[Collected data]
(** * edna2: batching, Dozor log decoding and plot-file decoding

    A shallow embedding of the algorithmic parts of
    [edna2/tasks/ControlDozor.py] and [edna2/tasks/ControlIndexing.py],
    with the properties the design document states about them.

    Conventions.  Python [int] is [Z]; Python [str] is [string] (the
    development only looks at ASCII text); a Python [dict] with string
    keys is a [gmap string _]; a raised exception is an explicit result
    constructor. *)

From Stdlib Require Import ZArith QArith Lia Ascii.
From Stdlib Require String DecimalString DecimalN.
From stdpp Require Import base option list sorting strings gmap relations.

Local Open Scope Z_scope.

(** ** ControlDozor.createListOfBatches *)

Module Batches.

(** The local variables of the [for imageNo in listImageSorted] loop. *)
Record loop_state : Type := LoopState {
  listAllBatches : list (list Z);
  listImagesInBatch : list Z;
  indexBatch : Z;
  indexNextImageInBatch : option Z
}.

Definition loop_entry : loop_state :=
  {| listAllBatches := []; listImagesInBatch := [];
     indexBatch := 0; indexNextImageInBatch := None |}.

(** One iteration of the loop body. *)
Definition body (batchSize : Z) (st : loop_state) (imageNo : Z) : loop_state :=
  match indexNextImageInBatch st with
  | None =>
      (* This image can be appended to this batch *)
      let appended := listImagesInBatch st ++ [imageNo] in
      if decide (batchSize = 1) then
        {| listAllBatches := listAllBatches st ++ [appended];
           listImagesInBatch := [];
           indexBatch := 1;
           indexNextImageInBatch := None |}
      else
        {| listAllBatches := listAllBatches st;
           listImagesInBatch := appended;
           indexBatch := 1;
           indexNextImageInBatch := Some (imageNo + 1) |}
  | Some next =>
      if bool_decide (imageNo ≠ next) || bool_decide (indexBatch st = batchSize) then
        (* A new batch must be started *)
        {| listAllBatches := listAllBatches st ++ [listImagesInBatch st];
           listImagesInBatch := [imageNo];
           indexBatch := 1;
           indexNextImageInBatch := Some (imageNo + 1) |}
      else
        (* This image can be appended to this batch *)
        {| listAllBatches := listAllBatches st;
           listImagesInBatch := listImagesInBatch st ++ [imageNo];
           indexBatch := indexBatch st + 1;
           indexNextImageInBatch := Some (next + 1) |}
  end.

(** [sorted(listImage)] on integers. *)
Definition sorted (listImage : list Z) : list Z := merge_sort Z.le listImage.

(** [if listImagesInBatch: listAllBatches.append(listImagesInBatch)] *)
Definition flush (st : loop_state) : list (list Z) :=
  match listImagesInBatch st with
  | [] => listAllBatches st
  | _ :: _ => listAllBatches st ++ [listImagesInBatch st]
  end.

(** The [if overlap:] block: every image number becomes its own batch. *)
Definition split_up (listAllBatches : list (list Z)) : list (list Z) :=
  foldl (fun newListAllBatches listBatch =>
           foldl (fun acc batch => acc ++ [[batch]]) newListAllBatches listBatch)
        [] listAllBatches.

Definition run_loop (batchSize : Z) (st : loop_state) (l : list Z) : loop_state :=
  foldl (body batchSize) st l.

Definition createListOfBatches
    (listImage : list Z) (batchSize : Z) (overlap : bool) : list (list Z) :=
  let st := run_loop batchSize loop_entry (sorted listImage) in
  let listAllBatches := flush st in
  if overlap then split_up listAllBatches else listAllBatches.

(** Consecutive elements of a batch differ by exactly 1. *)
Fixpoint contiguous (l : list Z) : Prop :=
  match l with
  | a :: (b :: _) as tl => b = a + 1 ∧ contiguous tl
  | _ => True
  end.

(** *** Invariants of the loop *)

(** What the loop has emitted so far, as one list. *)
Definition pending (st : loop_state) : list Z :=
  concat (listAllBatches st) ++ listImagesInBatch st.

(** A batch is a run of consecutive numbers of at most [batchSize] images. *)
Definition well_formed (batchSize : Z) (b : list Z) : Prop :=
  contiguous b ∧ Z.of_nat (length b) ≤ batchSize.

Definition loop_inv (batchSize : Z) (st : loop_state) : Prop :=
  Forall (well_formed batchSize) (listAllBatches st) ∧
  match indexNextImageInBatch st with
  | None => listImagesInBatch st = []
  | Some next =>
      last (listImagesInBatch st) = Some (next - 1) ∧
      well_formed batchSize (listImagesInBatch st) ∧
      indexBatch st = Z.of_nat (length (listImagesInBatch st))
  end.

Definition nonempty_inv (st : loop_state) : Prop :=
  Forall (fun b => b <> []) (listAllBatches st) /\
  (is_Some (indexNextImageInBatch st) -> listImagesInBatch st <> []).

End Batches.

(** ** Python builtins used by the decoders (ASCII text) *)

Module Py.

Inductive exn : Type :=
  IndexError | ValueError | KeyError | AttributeError | TypeError | RuntimeError.

(** The outcome of a Python expression or statement: a value, or a raised
    exception. *)
Inductive result (A : Type) : Type :=
  | Ok (a : A)
  | Raise (e : exn).
Arguments Ok {A} a.
Arguments Raise {A} e.

#[global] Instance result_ret : MRet result := fun A a => Ok a.
#[global] Instance result_bind : MBind result := fun A B f m =>
  match m with Ok a => f a | Raise e => Raise e end.
#[global] Instance result_fmap : FMap result := fun A B f m =>
  match m with Ok a => Ok (f a) | Raise e => Raise e end.

(** [d[key]] *)
Definition dict_getitem {K V} `{Countable K} (d : gmap K V) (key : K) : result V :=
  match d !! key with Some v => Ok v | None => Raise KeyError end.

(** [l[i]] for a non-negative index. *)
Definition getitem {A} (l : list A) (i : nat) : result A :=
  match l !! i with Some a => Ok a | None => Raise IndexError end.

(** [str.isspace] on one ASCII character: the whitespace of [str.split()]
    and [str.strip()]. *)
Definition isspace (c : ascii) : bool :=
  match c with
  | "009" | "010" | "011" | "012" | "013"
  | "028" | "029" | "030" | "031" | " " => true
  | _ => false
  end%char.

Definition is_digit (c : ascii) : bool :=
  match c with
  | "0" | "1" | "2" | "3" | "4" | "5" | "6" | "7" | "8" | "9" => true
  | _ => false
  end%char.

Definition digit_value (c : ascii) : Z :=
  match c with
  | "1" => 1 | "2" => 2 | "3" => 3 | "4" => 4 | "5" => 5
  | "6" => 6 | "7" => 7 | "8" => 8 | "9" => 9 | _ => 0
  end%char.

Fixpoint all_digits (s : string) : bool :=
  match s with
  | "" => true
  | String c r => is_digit c && all_digits r
  end.

(** [s.isdigit()] *)
Definition isdigit (s : string) : bool :=
  match s with "" => false | _ => all_digits s end.

(** [s.startswith(prefix)] *)
Definition startswith (s prefix : string) : bool := String.prefix prefix s.

(** [s.endswith(suffix)] *)
Definition endswith (s suffix : string) : bool :=
  String.prefix (String.rev suffix) (String.rev s).

(** [c in s] for a one-character [c]. *)
Fixpoint contains (c : ascii) (s : string) : bool :=
  match s with
  | "" => false
  | String a r => if decide (a = c) then true else contains c r
  end.

(** [s.replace(old, new)] for one-character [old]. *)
Fixpoint replace (old : ascii) (new : string) (s : string) : string :=
  match s with
  | "" => ""
  | String a r =>
      if decide (a = old) then new +:+ replace old new r
      else String a (replace old new r)
  end.

(** [s.split(sep)] for a one-character separator: never empty. *)
Fixpoint split_go (sep : ascii) (cur : string) (s : string) : list string :=
  match s with
  | "" => [String.rev cur]
  | String a r =>
      if decide (a = sep) then String.rev cur :: split_go sep "" r
      else split_go sep (String a cur) r
  end.
Definition split_on (sep : ascii) (s : string) : list string := split_go sep "" s.

(** [s.split()]: maximal runs of non-whitespace characters. *)
Fixpoint split_ws_go (cur : option string) (s : string) : list string :=
  match s with
  | "" => option_list (String.rev <$> cur)
  | String a r =>
      if isspace a then option_list (String.rev <$> cur) ++ split_ws_go None r
      else split_ws_go (Some (String a (default "" cur))) r
  end.
Definition split_ws (s : string) : list string := split_ws_go None s.

Fixpoint lstrip_with (sp : ascii -> bool) (s : string) : string :=
  match s with
  | "" => ""
  | String a r => if sp a then lstrip_with sp r else s
  end.
Definition strip_with (sp : ascii -> bool) (s : string) : string :=
  String.rev (lstrip_with sp (String.rev (lstrip_with sp s))).

(** [s.strip()] *)
Definition strip (s : string) : string := strip_with isspace s.

(** [s[1:]] *)
Definition tail (s : string) : string :=
  match s with "" => "" | String _ r => r end.

(** The digits of [int(s)]: decimal digits, single underscores allowed
    between two digits. *)
Fixpoint int_digits (acc : Z) (after_underscore : bool) (s : string) : option Z :=
  match s with
  | "" => if after_underscore then None else Some acc
  | String c r =>
      if is_digit c then int_digits (10 * acc + digit_value c) false r
      else if decide (c = "_"%char) then
        (if after_underscore then None else int_digits acc true r)
      else None
  end.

> [WHAT IS REQUIRED]
I'd like the lines above from the one with "(** *** Invariants of the loop *)" up to and including the one with "End Batches." copied exactly, with no other lines.

> [RESULT]
(** *** Invariants of the loop *)

(** What the loop has emitted so far, as one list. *)
Definition pending (st : loop_state) : list Z :=
  concat (listAllBatches st) ++ listImagesInBatch st.

(** A batch is a run of consecutive numbers of at most [batchSize] images. *)
Definition well_formed (batchSize : Z) (b : list Z) : Prop :=
  contiguous b ∧ Z.of_nat (length b) ≤ batchSize.

Definition loop_inv (batchSize : Z) (st : loop_state) : Prop :=
  Forall (well_formed batchSize) (listAllBatches st) ∧
  match indexNextImageInBatch st with
  | None => listImagesInBatch st = []
  | Some next =>
      last (listImagesInBatch st) = Some (next - 1) ∧
      well_formed batchSize (listImagesInBatch st) ∧
      indexBatch st = Z.of_nat (length (listImagesInBatch st))
  end.

Definition nonempty_inv (st : loop_state) : Prop :=
  Forall (fun b => b <> []) (listAllBatches st) /\
  (is_Some (indexNextImageInBatch st) -> listImagesInBatch st <> []).

End Batches.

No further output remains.